### AIM OF THE TASK
Down to the last line, output the records below exactly.

### Collected data entries
..........
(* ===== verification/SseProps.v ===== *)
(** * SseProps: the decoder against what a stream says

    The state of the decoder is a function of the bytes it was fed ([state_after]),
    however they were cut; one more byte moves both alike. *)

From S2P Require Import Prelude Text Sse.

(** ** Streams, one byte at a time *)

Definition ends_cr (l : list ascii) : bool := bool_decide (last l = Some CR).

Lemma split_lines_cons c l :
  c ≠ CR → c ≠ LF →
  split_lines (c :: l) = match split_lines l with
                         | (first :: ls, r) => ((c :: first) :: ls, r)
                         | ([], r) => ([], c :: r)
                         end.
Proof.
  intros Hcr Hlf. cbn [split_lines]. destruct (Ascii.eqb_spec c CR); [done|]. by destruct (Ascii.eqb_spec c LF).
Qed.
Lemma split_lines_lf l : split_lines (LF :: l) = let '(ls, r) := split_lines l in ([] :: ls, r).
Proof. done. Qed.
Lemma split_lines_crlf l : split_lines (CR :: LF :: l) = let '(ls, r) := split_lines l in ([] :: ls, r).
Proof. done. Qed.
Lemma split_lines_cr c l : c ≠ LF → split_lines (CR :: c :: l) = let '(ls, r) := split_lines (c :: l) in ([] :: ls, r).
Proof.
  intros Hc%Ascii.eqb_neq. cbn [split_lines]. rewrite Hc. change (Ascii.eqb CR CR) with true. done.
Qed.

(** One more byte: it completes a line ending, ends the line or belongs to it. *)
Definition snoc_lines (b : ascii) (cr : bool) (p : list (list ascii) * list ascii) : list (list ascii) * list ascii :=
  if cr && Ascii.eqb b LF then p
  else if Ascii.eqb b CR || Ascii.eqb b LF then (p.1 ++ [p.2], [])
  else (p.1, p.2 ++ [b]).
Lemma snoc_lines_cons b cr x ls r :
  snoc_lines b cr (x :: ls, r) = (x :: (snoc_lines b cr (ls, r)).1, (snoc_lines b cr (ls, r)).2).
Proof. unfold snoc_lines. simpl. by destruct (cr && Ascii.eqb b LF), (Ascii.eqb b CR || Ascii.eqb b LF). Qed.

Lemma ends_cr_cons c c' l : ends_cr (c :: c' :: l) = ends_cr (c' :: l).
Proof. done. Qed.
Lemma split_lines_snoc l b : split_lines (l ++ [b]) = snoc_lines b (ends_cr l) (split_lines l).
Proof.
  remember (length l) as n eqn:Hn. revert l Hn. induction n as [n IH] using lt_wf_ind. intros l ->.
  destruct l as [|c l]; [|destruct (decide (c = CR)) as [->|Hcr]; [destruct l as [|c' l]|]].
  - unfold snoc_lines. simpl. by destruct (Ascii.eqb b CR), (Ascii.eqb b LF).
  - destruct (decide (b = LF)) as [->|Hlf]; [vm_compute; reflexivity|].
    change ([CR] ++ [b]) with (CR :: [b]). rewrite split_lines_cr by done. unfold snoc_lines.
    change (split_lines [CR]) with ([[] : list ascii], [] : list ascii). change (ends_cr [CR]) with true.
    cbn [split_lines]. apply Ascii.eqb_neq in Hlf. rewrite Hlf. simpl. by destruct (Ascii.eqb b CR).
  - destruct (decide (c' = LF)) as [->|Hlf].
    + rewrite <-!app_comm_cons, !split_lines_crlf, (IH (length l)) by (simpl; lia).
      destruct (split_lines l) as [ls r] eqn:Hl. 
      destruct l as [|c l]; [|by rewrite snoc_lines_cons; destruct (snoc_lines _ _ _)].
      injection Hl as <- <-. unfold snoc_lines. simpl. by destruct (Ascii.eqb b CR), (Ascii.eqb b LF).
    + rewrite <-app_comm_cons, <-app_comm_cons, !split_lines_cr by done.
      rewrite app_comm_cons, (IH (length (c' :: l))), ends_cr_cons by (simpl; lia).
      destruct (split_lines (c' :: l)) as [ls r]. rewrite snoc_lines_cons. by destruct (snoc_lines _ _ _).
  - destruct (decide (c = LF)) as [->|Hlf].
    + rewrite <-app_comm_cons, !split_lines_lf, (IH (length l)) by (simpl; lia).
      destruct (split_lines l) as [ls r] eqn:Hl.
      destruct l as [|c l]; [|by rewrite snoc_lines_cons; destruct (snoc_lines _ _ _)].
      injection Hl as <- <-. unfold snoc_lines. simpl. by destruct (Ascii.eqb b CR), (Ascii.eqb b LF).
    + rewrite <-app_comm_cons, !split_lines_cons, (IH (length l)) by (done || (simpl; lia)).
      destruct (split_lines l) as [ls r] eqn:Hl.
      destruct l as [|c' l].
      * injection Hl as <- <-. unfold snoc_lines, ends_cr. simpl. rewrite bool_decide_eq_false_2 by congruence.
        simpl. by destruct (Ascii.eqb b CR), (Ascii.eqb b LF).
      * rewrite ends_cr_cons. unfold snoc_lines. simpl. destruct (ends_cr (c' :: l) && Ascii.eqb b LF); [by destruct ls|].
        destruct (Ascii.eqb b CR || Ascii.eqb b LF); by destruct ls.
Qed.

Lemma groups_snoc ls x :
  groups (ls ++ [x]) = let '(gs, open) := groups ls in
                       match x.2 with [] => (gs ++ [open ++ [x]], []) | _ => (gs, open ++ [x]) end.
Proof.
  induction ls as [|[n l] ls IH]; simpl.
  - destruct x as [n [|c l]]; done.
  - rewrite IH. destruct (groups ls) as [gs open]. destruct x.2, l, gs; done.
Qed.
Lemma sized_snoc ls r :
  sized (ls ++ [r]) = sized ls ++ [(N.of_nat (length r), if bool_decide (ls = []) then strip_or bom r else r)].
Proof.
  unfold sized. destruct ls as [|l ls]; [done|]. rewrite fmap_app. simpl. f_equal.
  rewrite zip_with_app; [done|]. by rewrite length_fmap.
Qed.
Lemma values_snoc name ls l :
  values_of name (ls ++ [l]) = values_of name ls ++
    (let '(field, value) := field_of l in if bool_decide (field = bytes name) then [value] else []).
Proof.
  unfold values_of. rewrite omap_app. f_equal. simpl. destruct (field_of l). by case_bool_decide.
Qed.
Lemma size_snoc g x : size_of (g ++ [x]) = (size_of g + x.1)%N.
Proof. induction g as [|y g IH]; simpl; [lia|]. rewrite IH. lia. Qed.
..........
### EXERCISE SOLUTION
(* ===== verification/SseProps.v ===== *)
(** * SseProps: the decoder against what a stream says

    The state of the decoder is a function of the bytes it was fed ([state_after]),
    however they were cut; one more byte moves both alike. *)

From S2P Require Import Prelude Text Sse.

(** ** Streams, one byte at a time *)

Definition ends_cr (l : list ascii) : bool := bool_decide (last l = Some CR).

Lemma split_lines_cons c l :
  c ≠ CR → c ≠ LF →
  split_lines (c :: l) = match split_lines l with
                         | (first :: ls, r) => ((c :: first) :: ls, r)
                         | ([], r) => ([], c :: r)
                         end.
Proof.
  intros Hcr Hlf. cbn [split_lines]. destruct (Ascii.eqb_spec c CR); [done|]. by destruct (Ascii.eqb_spec c LF).
Qed.
Lemma split_lines_lf l : split_lines (LF :: l) = let '(ls, r) := split_lines l in ([] :: ls, r).
Proof. done. Qed.
Lemma split_lines_crlf l : split_lines (CR :: LF :: l) = let '(ls, r) := split_lines l in ([] :: ls, r).
Proof. done. Qed.
Lemma split_lines_cr c l : c ≠ LF → split_lines (CR :: c :: l) = let '(ls, r) := split_lines (c :: l) in ([] :: ls, r).
Proof.
  intros Hc%Ascii.eqb_neq. cbn [split_lines]. rewrite Hc. change (Ascii.eqb CR CR) with true. done.
Qed.

(** One more byte: it completes a line ending, ends the line or belongs to it. *)
Definition snoc_lines (b : ascii) (cr : bool) (p : list (list ascii) * list ascii) : list (list ascii) * list ascii :=
  if cr && Ascii.eqb b LF then p
  else if Ascii.eqb b CR || Ascii.eqb b LF then (p.1 ++ [p.2], [])
  else (p.1, p.2 ++ [b]).
Lemma snoc_lines_cons b cr x ls r :
  snoc_lines b cr (x :: ls, r) = (x :: (snoc_lines b cr (ls, r)).1, (snoc_lines b cr (ls, r)).2).
Proof. unfold snoc_lines. simpl. by destruct (cr && Ascii.eqb b LF), (Ascii.eqb b CR || Ascii.eqb b LF). Qed.

Lemma ends_cr_cons c c' l : ends_cr (c :: c' :: l) = ends_cr (c' :: l).
Proof. done. Qed.
Lemma split_lines_snoc l b : split_lines (l ++ [b]) = snoc_lines b (ends_cr l) (split_lines l).
Proof.
  remember (length l) as n eqn:Hn. revert l Hn. induction n as [n IH] using lt_wf_ind. intros l ->.
  destruct l as [|c l]; [|destruct (decide (c = CR)) as [->|Hcr]; [destruct l as [|c' l]|]].
  - unfold snoc_lines. simpl. by destruct (Ascii.eqb b CR), (Ascii.eqb b LF).
  - destruct (decide (b = LF)) as [->|Hlf]; [vm_compute; reflexivity|].
    change ([CR] ++ [b]) with (CR :: [b]). rewrite split_lines_cr by done. unfold snoc_lines.
    change (split_lines [CR]) with ([[] : list ascii], [] : list ascii). change (ends_cr [CR]) with true.
    cbn [split_lines]. apply Ascii.eqb_neq in Hlf. rewrite Hlf. simpl. by destruct (Ascii.eqb b CR).
  - destruct (decide (c' = LF)) as [->|Hlf].
    + rewrite <-!app_comm_cons, !split_lines_crlf, (IH (length l)) by (simpl; lia).
      destruct (split_lines l) as [ls r] eqn:Hl. 
      destruct l as [|c l]; [|by rewrite snoc_lines_cons; destruct (snoc_lines _ _ _)].
      injection Hl as <- <-. unfold snoc_lines. simpl. by destruct (Ascii.eqb b CR), (Ascii.eqb b LF).
    + rewrite <-app_comm_cons, <-app_comm_cons, !split_lines_cr by done.
      rewrite app_comm_cons, (IH (length (c' :: l))), ends_cr_cons by (simpl; lia).
      destruct (split_lines (c' :: l)) as [ls r]. rewrite snoc_lines_cons. by destruct (snoc_lines _ _ _).
  - destruct (decide (c = LF)) as [->|Hlf].
    + rewrite <-app_comm_cons, !split_lines_lf, (IH (length l)) by (simpl; lia).
      destruct (split_lines l) as [ls r] eqn:Hl.
      destruct l as [|c l]; [|by rewrite snoc_lines_cons; destruct (snoc_lines _ _ _)].
      injection Hl as <- <-. unfold snoc_lines. simpl. by destruct (Ascii.eqb b CR), (Ascii.eqb b LF).
    + rewrite <-app_comm_cons, !split_lines_cons, (IH (length l)) by (done || (simpl; lia)).
      destruct (split_lines l) as [ls r] eqn:Hl.
      destruct l as [|c' l].
      * injection Hl as <- <-. unfold snoc_lines, ends_cr. simpl. rewrite bool_decide_eq_false_2 by congruence.
        simpl. by destruct (Ascii.eqb b CR), (Ascii.eqb b LF).
      * rewrite ends_cr_cons. unfold snoc_lines. simpl. destruct (ends_cr (c' :: l) && Ascii.eqb b LF); [by destruct ls|].
        destruct (Ascii.eqb b CR || Ascii.eqb b LF); by destruct ls.
Qed.

Lemma groups_snoc ls x :
  groups (ls ++ [x]) = let '(gs, open) := groups ls in
                       match x.2 with [] => (gs ++ [open ++ [x]], []) | _ => (gs, open ++ [x]) end.
Proof.
  induction ls as [|[n l] ls IH]; simpl.
  - destruct x as [n [|c l]]; done.
  - rewrite IH. destruct (groups ls) as [gs open]. destruct x.2, l, gs; done.
Qed.
Lemma sized_snoc ls r :
  sized (ls ++ [r]) = sized ls ++ [(N.of_nat (length r), if bool_decide (ls = []) then strip_or bom r else r)].
Proof.
  unfold sized. destruct ls as [|l ls]; [done|]. rewrite fmap_app. simpl. f_equal.
  rewrite zip_with_app; [done|]. by rewrite length_fmap.
Qed.
Lemma values_snoc name ls l :
  values_of name (ls ++ [l]) = values_of name ls ++
    (let '(field, value) := field_of l in if bool_decide (field = bytes name) then [value] else []).
Proof.
  unfold values_of. rewrite omap_app. f_equal. simpl. destruct (field_of l). by case_bool_decide.
Qed.
Lemma size_snoc g x : size_of (g ++ [x]) = (size_of g + x.1)%N.
Proof. induction g as [|y g IH]; simpl; [lia|]. rewrite IH. lia. Qed.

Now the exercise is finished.